(Saved data entries)
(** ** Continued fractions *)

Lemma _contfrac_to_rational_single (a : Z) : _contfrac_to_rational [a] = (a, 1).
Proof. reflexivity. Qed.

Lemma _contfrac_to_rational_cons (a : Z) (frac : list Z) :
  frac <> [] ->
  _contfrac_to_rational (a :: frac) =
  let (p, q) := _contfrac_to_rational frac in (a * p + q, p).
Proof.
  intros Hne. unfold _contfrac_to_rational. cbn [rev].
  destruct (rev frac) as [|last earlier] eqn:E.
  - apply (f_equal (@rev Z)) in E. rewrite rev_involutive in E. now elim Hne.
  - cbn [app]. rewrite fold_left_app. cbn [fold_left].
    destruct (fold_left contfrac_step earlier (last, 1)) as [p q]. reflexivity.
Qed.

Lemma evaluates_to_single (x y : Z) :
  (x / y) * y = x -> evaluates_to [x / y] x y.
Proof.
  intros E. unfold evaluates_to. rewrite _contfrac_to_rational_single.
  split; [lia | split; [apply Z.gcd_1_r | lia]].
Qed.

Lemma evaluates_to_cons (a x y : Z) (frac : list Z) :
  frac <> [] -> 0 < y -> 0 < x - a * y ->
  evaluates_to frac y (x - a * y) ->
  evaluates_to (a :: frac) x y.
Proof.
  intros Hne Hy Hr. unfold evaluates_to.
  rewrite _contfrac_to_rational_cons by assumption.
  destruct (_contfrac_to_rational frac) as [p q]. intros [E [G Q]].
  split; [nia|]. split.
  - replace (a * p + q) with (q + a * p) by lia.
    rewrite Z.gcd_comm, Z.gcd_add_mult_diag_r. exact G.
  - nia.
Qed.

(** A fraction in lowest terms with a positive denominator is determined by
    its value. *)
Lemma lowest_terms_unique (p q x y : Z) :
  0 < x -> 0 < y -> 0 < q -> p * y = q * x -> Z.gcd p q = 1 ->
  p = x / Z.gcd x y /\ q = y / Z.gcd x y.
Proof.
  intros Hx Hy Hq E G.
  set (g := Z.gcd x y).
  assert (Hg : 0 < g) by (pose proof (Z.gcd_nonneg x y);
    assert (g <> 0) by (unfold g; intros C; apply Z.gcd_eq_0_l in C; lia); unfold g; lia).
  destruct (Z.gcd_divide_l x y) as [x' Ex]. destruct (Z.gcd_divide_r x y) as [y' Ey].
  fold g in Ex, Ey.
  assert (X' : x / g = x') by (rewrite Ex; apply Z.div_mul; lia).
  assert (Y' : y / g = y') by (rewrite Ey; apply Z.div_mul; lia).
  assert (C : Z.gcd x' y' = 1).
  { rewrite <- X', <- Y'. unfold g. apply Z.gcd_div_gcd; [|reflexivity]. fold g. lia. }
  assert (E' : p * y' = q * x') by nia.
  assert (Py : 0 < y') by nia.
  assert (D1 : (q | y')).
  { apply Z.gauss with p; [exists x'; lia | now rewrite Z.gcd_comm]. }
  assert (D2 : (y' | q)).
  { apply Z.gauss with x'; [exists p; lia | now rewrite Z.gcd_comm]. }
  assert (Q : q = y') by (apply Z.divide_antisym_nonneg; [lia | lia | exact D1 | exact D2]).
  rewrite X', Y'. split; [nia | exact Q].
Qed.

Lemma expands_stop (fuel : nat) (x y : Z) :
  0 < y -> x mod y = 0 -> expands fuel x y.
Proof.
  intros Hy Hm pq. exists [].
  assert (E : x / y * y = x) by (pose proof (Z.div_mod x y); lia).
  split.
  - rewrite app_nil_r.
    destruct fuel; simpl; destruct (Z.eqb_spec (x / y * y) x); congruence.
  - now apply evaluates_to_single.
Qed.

==

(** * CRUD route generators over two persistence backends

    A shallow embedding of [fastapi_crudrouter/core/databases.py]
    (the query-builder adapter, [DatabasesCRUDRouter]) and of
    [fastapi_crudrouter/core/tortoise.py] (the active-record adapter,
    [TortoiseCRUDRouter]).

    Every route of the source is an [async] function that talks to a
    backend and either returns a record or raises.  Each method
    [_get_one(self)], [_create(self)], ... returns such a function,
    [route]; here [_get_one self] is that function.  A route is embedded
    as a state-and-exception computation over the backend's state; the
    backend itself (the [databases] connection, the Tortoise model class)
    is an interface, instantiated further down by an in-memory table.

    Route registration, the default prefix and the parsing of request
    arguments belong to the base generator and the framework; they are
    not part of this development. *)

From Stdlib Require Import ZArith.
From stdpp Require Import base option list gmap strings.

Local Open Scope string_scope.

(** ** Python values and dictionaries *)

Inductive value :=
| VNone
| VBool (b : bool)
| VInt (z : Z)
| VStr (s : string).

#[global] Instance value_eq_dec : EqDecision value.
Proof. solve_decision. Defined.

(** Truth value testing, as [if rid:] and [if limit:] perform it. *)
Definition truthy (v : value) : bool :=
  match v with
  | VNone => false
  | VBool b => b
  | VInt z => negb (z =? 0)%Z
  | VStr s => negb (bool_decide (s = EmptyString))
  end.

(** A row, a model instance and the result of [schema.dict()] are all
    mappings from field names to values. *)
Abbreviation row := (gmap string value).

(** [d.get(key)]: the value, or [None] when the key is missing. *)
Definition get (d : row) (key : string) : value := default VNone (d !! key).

==

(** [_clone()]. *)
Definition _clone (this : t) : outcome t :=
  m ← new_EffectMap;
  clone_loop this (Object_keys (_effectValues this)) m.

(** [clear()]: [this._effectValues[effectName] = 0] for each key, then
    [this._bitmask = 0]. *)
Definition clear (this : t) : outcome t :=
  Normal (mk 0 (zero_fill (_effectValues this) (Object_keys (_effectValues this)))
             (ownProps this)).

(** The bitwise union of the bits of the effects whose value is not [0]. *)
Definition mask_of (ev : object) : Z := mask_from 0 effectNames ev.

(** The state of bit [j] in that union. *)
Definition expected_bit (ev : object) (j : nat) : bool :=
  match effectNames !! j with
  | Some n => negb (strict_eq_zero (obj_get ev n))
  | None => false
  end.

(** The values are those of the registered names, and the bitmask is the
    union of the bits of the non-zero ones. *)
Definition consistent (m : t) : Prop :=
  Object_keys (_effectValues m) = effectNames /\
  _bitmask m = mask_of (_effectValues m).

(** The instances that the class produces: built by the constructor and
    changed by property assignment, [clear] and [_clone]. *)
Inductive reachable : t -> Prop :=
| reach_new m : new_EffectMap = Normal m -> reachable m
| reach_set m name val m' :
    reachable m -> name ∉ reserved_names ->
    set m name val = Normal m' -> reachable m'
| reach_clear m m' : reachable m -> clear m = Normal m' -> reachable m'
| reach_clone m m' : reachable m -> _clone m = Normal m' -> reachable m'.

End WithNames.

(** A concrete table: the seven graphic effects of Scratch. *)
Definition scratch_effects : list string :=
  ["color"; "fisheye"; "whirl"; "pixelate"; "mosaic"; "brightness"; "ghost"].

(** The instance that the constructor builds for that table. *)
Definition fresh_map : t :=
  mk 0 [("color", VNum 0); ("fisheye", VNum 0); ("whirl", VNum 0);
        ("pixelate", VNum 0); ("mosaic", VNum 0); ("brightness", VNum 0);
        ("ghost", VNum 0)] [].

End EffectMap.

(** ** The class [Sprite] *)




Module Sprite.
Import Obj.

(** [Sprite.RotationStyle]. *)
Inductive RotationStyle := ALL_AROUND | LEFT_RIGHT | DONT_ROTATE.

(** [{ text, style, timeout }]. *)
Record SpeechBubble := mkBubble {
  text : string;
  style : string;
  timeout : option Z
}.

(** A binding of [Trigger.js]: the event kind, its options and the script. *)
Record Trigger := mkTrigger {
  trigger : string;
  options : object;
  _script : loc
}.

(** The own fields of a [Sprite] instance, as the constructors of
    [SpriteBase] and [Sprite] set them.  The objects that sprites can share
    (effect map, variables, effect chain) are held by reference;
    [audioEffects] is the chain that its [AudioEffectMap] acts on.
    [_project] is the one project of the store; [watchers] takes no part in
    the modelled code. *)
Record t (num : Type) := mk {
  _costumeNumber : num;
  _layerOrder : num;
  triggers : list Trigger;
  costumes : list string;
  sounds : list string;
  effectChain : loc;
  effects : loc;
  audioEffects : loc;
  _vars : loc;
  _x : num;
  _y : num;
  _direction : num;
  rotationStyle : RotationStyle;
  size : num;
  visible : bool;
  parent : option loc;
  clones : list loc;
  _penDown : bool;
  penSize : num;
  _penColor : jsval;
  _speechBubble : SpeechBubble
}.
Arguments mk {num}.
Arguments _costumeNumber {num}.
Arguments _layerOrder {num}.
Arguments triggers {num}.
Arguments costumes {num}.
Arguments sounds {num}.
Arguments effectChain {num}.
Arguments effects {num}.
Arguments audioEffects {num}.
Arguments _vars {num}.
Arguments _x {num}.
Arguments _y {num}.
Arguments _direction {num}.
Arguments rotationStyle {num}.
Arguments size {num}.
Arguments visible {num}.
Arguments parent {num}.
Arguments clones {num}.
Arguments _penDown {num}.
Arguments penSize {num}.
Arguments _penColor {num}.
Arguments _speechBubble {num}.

- _WHAT IS BEING ASKED_
In the records above, the line with "split; [nia|]. split." marks the start and the line with "0 < x -> 0 < y -> 0" marks the end; copy that stretch exactly, both lines included, and nothing else.

- _WORKED SOLUTION_
  split; [nia|]. split.
  - replace (a * p + q) with (q + a * p) by lia.
    rewrite Z.gcd_comm, Z.gcd_add_mult_diag_r. exact G.
  - nia.
Qed.

(** A fraction in lowest terms with a positive denominator is determined by
    its value. *)
Lemma lowest_terms_unique (p q x y : Z) :
  0 < x -> 0 < y -> 0 < q -> p * y = q * x -> Z.gcd p q = 1 ->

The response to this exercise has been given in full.